Its Anglo-Dutch rival Shell, similarly, includes a significant growth in carbon capture and storage technology in the 2020s to meet its net-zero target, allowing for more fossil fuel sales.

A major test for Shell’s massive multi-purpose greenwashing juggernaut
Recently, I wrote at LobbyWatch about how the gargantuan global oil and gas company Shell has been pivoting into an exhausting new way of…

Empty promises

Reliance on offsetting carbon emissions is a red flag in any net-zero target. This applies to offsets that avoid emissions – say by preventing deforestation or funding renewable energy projects – or removing CO2 – by planting trees or building carbon capture stations.

IPCC science shows that offsetting should only be used for sectors and operations that remain hard to abate at the very end – because capacity to offset and remove carbon will be finite. Mitigating climate change should mostly be about preventing the release of greenhouse gas emissions, by for instance replacing coal-fired power with renewables and reducing the number of internal combustion engine vehicles on the road.

Offsets, instead, are meant to balance out emissions. So whatever Chevron is still emitting from its fossil fuel production in 2045 would, in theory, be offset by avoiding deforestation or planting of trees.

But this doesn’t work on a global scale. Already, less than 5 per cent of offsets granted in the global voluntary carbon market actually remove CO2 from the atmosphere, according to Bloomberg. The remainder merely avoids emissions that might otherwise have been produced.

Plus, there is not enough land to accommodate both the massive amount of reforestation that would be needed and the growing global demand for food, according to Oxfam. Over-reliance on tree-planting for offsets could push food prices up by 80 per cent by 2050, it found.

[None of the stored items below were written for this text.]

Definition sync (walletId wallet_address tokenId_ token_address : string) (block : Z)
  : prog' (string * BalanceSnapshot) :=
  let! result := reader_getTokenBalance
    (mkBalanceRequest (Some token_address) wallet_address (Some block)) in
  balance_upsert walletId tokenId_ (tb_balance result) (tb_blockNumber result).

Definition syncWalletBalance (a tokenId_ token_address : string) (block : Z) : prog' unit :=
  let! chain_id := rethrow (getEvmChainId env) in
  let! wallet := findByAddress chain_id chain_id a in
  match wallet with
  | None => Ret tt
  | Some (id, r) => do! sync id (address r) tokenId_ token_address block in Ret tt
  end.

Definition requireContractAddress (o : option string) : prog' string :=
  match o with
  | Some (String a s) => Ret (String a s)
  | _ => Throw (PlainError "Token contract address is required for EVM token operations")
  end.

(** The two balance updates at the end of [handleTransferEvent]. *)
Definition sync_both (id : string) (t : Token) (log : TransferLog) : prog' unit :=
  let! c1 := requireContractAddress (contractAddress t) in
  do! syncWalletBalance (toLowerCase (log_from log)) id c1 (log_blockNumber log) in
  let! c2 := requireContractAddress (contractAddress t) in
  syncWalletBalance (toLowerCase (log_to log)) id c2 (log_blockNumber log).

Definition handleTransferEvent (log : TransferLog) : prog' unit :=
  let! token := findByContractAddress (log_address log) in
  match token with
  | None => Throw (PlainError "Token not registered")
  | Some (id, t) =>
      let index := toNumber (log_logIndex log) in
      let! existing := findByTransactionHashAndLogIndex (log_transactionHash log) index in
      do! (match existing with
           | None =>
               do! transfer_create id (log_from log) (log_to log) (log_value log)
                     (log_transactionHash log) index (log_blockNumber log) in
               Ret tt
           | Some _ => inc eventListenerEventsSkippedTotal [] 1
           end) in
      sync_both id t log
  end.
End Events.

(** ** The listener *)
Section Listener.
Context `{P : Platform} (env : Env).

Definition resetEvmIndexerState : prog' unit := modify (put LearnedMaxBlockRange None).

Definition setLag (id : string) (head lastIndexed : Z) : prog' unit :=
  let lag := if lastIndexed <? head then head - lastIndexed else 0 in
  set eventListenerLagBlocks [("token_id", id)] (toNumber lag).

(** The callbacks handed to the scan. *)
Definition fetch_logs (t : Token) (from to : Z) : prog' (list TransferLog) :=
  ask Node (evm_getLogs (contractAddress t) from to).

Definition store_window (id : string) (logs : list TransferLog) (from to : Z) : prog' unit :=
  do! for_each logs (handleTransferEvent env) in
  do! markSuccess id to in
  inc eventListenerEventsProcessedTotal [] (Z.of_nat (length logs)).

Definition learn_range (n : Z) (e : err) : prog' unit :=
  modify (put LearnedMaxBlockRange (Some n)).

(** From the loaded cursor to the end of the [try] block. *)
Definition index_token (id : string) (t : Token) (config : EvmIndexerConfig)
    (cursor : TokenEventCursor) : prog' unit :=
  let! currentBlock := ask Node evm_getBlockNumber in
  let indexableHead := currentBlock - confirmations_ config in
  let last_ := lastProcessedBlock cursor in
  let fromBlock := if last_ =? 0 then startBlock config else last_ - 1 in
  if indexableHead <? fromBlock then setLag id currentBlock last_
  else
    let! learned := gets learnedMaxBlockRange in
    let! result := scanLogWindows indexableHead (maxWindowsPerRun config)
      (fetch_logs t) (store_window id) learn_range fromBlock
      (default (maxBlockRange config) learned) in
    setLag id currentBlock (default last_ (lastProcessed result)).

Definition set_processing (f : gset string -> gset string) : prog' unit :=
  modify (fun w => put ProcessingTokens (f (processingTokens w)) w).

Definition processTokenEvents (id : string) : prog' unit :=
  let! busy := gets processingTokens in
  if bool_decide (id ∈ busy) then Ret tt
  else
    do! set_processing (fun s => {[id]} ∪ s) in
    finally
      (let! token := query Tokens (findUnique (at_id id (fun _ => true))) in
       match token with
       | None => Throw (PlainError ("Token " +:+ id +:+ " not found"))
       | Some (_, t) =>
           if negb (bool_decide (blockchain t = EVM)) then Ret tt
           else
             let! config := rethrow (loadEvmIndexerConfig env) in
             let! cursor := getOrCreate id in
             catch (index_token id t config cursor.2)
               (fun e => do! catch (markFailure id) (fun _ => Ret tt) in Throw e)
       end)
      (set_processing (fun s => s ∖ {[id]})).
End Listener.
(** An entry of [listKeys]. *)
Definition key_entry (k : KeyView) : value :=
  VObj [("id", VStr (kv_id k)); ("keyPrefix", VStr (kv_keyPrefix k)); ("name", VStr (kv_name k));
        ("scopes", VArr (map VStr (kv_scopes k))); ("active", VBool (kv_active k));
        ("lastUsedAt", VOpt VDate (kv_lastUsedAt k)); ("expiresAt", VOpt VDate (kv_expiresAt k));
        ("createdAt", VDate (kv_createdAt k)); ("revokedAt", VOpt VDate (kv_revokedAt k))].

Definition audit_row (ka : string * AuditLog) : value :=
  let a := ka.2 in
  VObj [("id", VStr ka.1); ("tenantId", VOpt VStr (log_tenantId a)); ("userId", VOpt VStr (log_userId a));
        ("action", VStr (action a)); ("resource", VStr (resource a));
        ("resourceId", VOpt VStr (resourceId a));
        ("metadata", VOpt (fun m => VJson (JsObj (map (fun kj => (kj.1, metadata_value kj.2)) m))) (metadata a));
        ("createdAt", VDate (log_createdAt a))].

(** The balance with the token its query includes. *)
Definition balance_row (kst : string * BalanceSnapshot * option Token) : value :=
  VObj (snapshot_fields kst.1 ++
        [("token", VOpt (fun t => VObj (token_fields (snap_tokenId kst.1.2) t)) kst.2)]).

(** [data] of a response, as its handler passes it to [send]. *)
Definition payload_value (p : payload) : value :=
  match p with
  | PTenant ((id, t), key) raw =>
      VObj [("tenant", VObj [("id", VStr id); ("name", VStr (ten_name t));
                             ("createdAt", VDate (ten_createdAt t));
                             ("apiKeys", VArr [api_key_row key])]);
            ("apiKey", VStr raw)]
  | PNewKey raw k =>
      VObj [("id", VStr (kv_id k)); ("apiKey", VStr raw); ("keyPrefix", VStr (kv_keyPrefix k));
            ("name", VStr (kv_name k)); ("scopes", VArr (map VStr (kv_scopes k)));
            ("expiresAt", VOpt VDate (kv_expiresAt k)); ("createdAt", VDate (kv_createdAt k))]
  | PKeys l => VArr (map key_entry l)
  | PRevoked id => VObj [("id", VStr id); ("revoked", VBool true)]
  | PAudit l => VArr (map audit_row l)
  | PUser id mail r tenant created =>
      VObj [("id", VStr id); ("email", VStr mail); ("role", VStr (Role_name r));
            ("tenantId", VStr tenant); ("createdAt", VStr (iso created))]
  | PLogin l =>
      VObj [("accessToken", VStr (accessToken l)); ("refreshToken", VStr (refreshToken l));
            ("expiresIn", VNum (expiresIn l))]
  | PRefreshed token expires => VObj [("accessToken", VStr token); ("expiresIn", VNum expires)]
  | PMe u =>
      VObj [("userId", VStr (au_id u)); ("email", VStr (au_email u));
            ("role", VStr (Role_name (au_role u))); ("tenantId", VStr (au_tenantId u))]
  | PWallets l => VArr (map wallet_row l)
  | PWallet v => wallet_row v
  | PChallenge c =>
      VObj [("message", VStr (ic_message c)); ("challenge", VStr (challenge c));
            ("expiresAt", VStr (expiresAt_ c))]
  | PBalances l => VArr (map balance_row l)
  | PToken t => serializeBigInt (VObj (token_fields t.1 t.2))
  | PTokens l => serializeBigInt (VArr (map (fun t => VObj (token_fields t.1 t.2)) l))
  | PMinted hash => VObj [("transactionHash", VStr hash)]
  | PBalance o => serializeBigInt (VOpt (fun ks => VObj (snapshot_fields ks)) o)
  | PReconciled walletId tokenId_ b r =>
      VObj [("status", VStr (Reconciliation_name (rec_status r))); ("blockchain", VStr (Blockchain_name b));
            ("walletId", VStr walletId); ("tokenId", VStr tokenId_);
            ("persisted", VOpt (fun bn => VObj [("balance", VStr (pretty bn.1)); ("blockNumber", VStr (pretty bn.2))])
                            (rec_persisted r));
            ("chain", VObj [("balance", VStr (pretty (tb_balance (rec_chain r))));
                            ("blockNumber", VStr (pretty (tb_blockNumber (rec_chain r))))])]
  | PTransaction t => serializeBigInt (VObj (transaction_fields t))
  | PTransactions l => serializeBigInt (VArr (map related_row l))
  | PTransactionWithRelations x => serializeBigInt (related_row x)
  end.

(** [successResponse]: the data and the id of the request. *)
Definition successResponse (requestId : string) (v : value) : value :=
  VObj [("data", v); ("requestId", VStr requestId)].

(** ** Response schemas *)

(** A [z.object]: every declared property must be there and accepted; the others are
    dropped. *)
Fixpoint z_object (fields : list (string * (jsval -> option jsval))) (l : list (string * jsval))
  : option (list (string * jsval)) :=
  match fields with
  | [] => Some []
  | (k, check) :: fields' =>
      v ← snd <$> List.find (fun kv => String.eqb kv.1 k) l;
      v' ← check v;
      rest ← z_object fields' l;
      Some ((k, v') :: rest)
  end.

Definition z_obj (fields : list (string * (jsval -> option jsval))) (j : jsval) : option jsval :=
  match j with JsObj l => JsObj <$> z_object fields l | _ => None end.

Definition z_str (ok : string -> bool) (j : jsval) : option jsval :=
  match j with JsStr s => if ok s then Some j else None | _ => None end.
Definition z_num (j : jsval) : option jsval := match j with JsNum _ => Some j | _ => None end.

Section Responses.
Context `{ZD : Zod}.

Definition userResponseSchema : jsval -> option jsval :=
  z_obj [("data", z_obj [("id", z_str any_string); ("email", z_str zod_email);
                         ("role", z_str any_string); ("createdAt", z_str any_string)]);
         ("requestId", z_str any_string)].

Definition loginResponseSchema : jsval -> option jsval :=
  z_obj [("data", z_obj [("accessToken", z_str any_string); ("refreshToken", z_str any_string);
                         ("expiresIn", z_num)]);
         ("requestId", z_str any_string)].

Definition refreshResponseSchema : jsval -> option jsval :=
  z_obj [("data", z_obj [("accessToken", z_str any_string); ("expiresIn", z_num)]);
         ("requestId", z_str any_string)].

(** The schema a route declares for its answer. *)
Definition response_schema (p : payload) : jsval -> option jsval :=
  match p with
  | PUser _ _ _ _ _ => userResponseSchema
  | PLogin _ => loginResponseSchema
  | PRefreshed _ _ => refreshResponseSchema
  | _ => Some
  end.

(** The body a client receives; [None] when the serialisation throws. *)
Definition body_sent (requestId : string) (p : payload) : option jsval :=
  to_json (successResponse requestId (payload_value p)) ≫= response_schema p.
End Responses.

(** ** Numerals *)

Lemma pretty_digit x : (x < 10)%N ->
  Z.of_N (N_of_ascii (pretty_N_char x)) - 48 = Z.of_N x /\ is_digit (pretty_N_char x) = true.
Proof.
  intros H. assert (Hx : x ∈ [0; 1; 2; 3; 4; 5; 6; 7; 8; 9]%N).
  { rewrite !elem_of_cons. lia. }
  rewrite !elem_of_cons, elem_of_nil in Hx. destruct_or! Hx; by subst.
Qed.

Lemma pretty_go_value x s :
  digits_value 0 (pretty_N_go x s) = digits_value (Z.of_N x) s /\
  all_chars is_digit (pretty_N_go x s) = all_chars is_digit s.
Proof.
  revert s. induction (N.lt_wf_0 x) as [x _ IH]; intros s.
  assert (x = 0 \/ 0 < x)%N as [->|Hx] by lia; [by rewrite pretty_N_go_0|].
  rewrite pretty_N_go_step by done. destruct (pretty_digit (x `mod` 10)) as [Hd Hi]; [apply N.mod_lt; lia|].
  destruct (IH (x `div` 10)%N ltac:(apply N.div_lt; lia) (String (pretty_N_char (x `mod` 10)) s)) as [-> ->].
  cbn [digits_value all_chars]. rewrite Hi. split; [|done]. f_equal.
  rewrite N2Z.inj_div. pose proof (Z.div_mod (Z.of_N x) 10). rewrite N2Z.inj_mod in Hd. lia.
Qed.

(** A number that is not negative is printed as digits that denote it. *)
Lemma pretty_value n : 0 <= n -> digits_value 0 (pretty n) = n /\ all_digits (pretty n) = true.
Proof.
  intros Hn. destruct n as [|p|p]; [done| |lia].
  change (pretty (Z.pos p)) with (pretty (N.pos p)). unfold pretty, pretty_N.
  destruct (decide (N.pos p = 0)%N); [done|]. destruct (pretty_go_value (N.pos p) "") as [Hv Hd].
  split; [done|]. unfold all_digits. rewrite Hd, andb_true_r.
  unfold min. apply Nat.leb_le. destruct (pretty_N_go (N.pos p) "") eqn:E; [|cbn; lia].
  cbn in Hv. done.
Qed.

Reforestation for offsets also conflicts with Indigenous peoples’ land rights by using their land to justify continued pollution elsewhere in the world. And, there is always a risk that the carbon will be released back into the atmosphere – as happened when a California offset farm burned in wildfires. Technological options, such as direct air capture, are more permanent but remain expensive and far from commercial maturity.

Yet, corporate demand for voluntary offsets has already hit record levels in 2021 – reaching $748 million, and may break $1 billion before the end of the year, according to Ecosystem Marketplace.

This suggests that as commitments to net zero emissions surge in the run-up to November’s UN COP26 climate summit in Glasgow, so is reliance on offsetting schemes. A global agreement on the rules for international carbon trading – addressed in Article 6 of the Paris Agreement – would help to strengthen the impacts of trading on actual emissions reductions.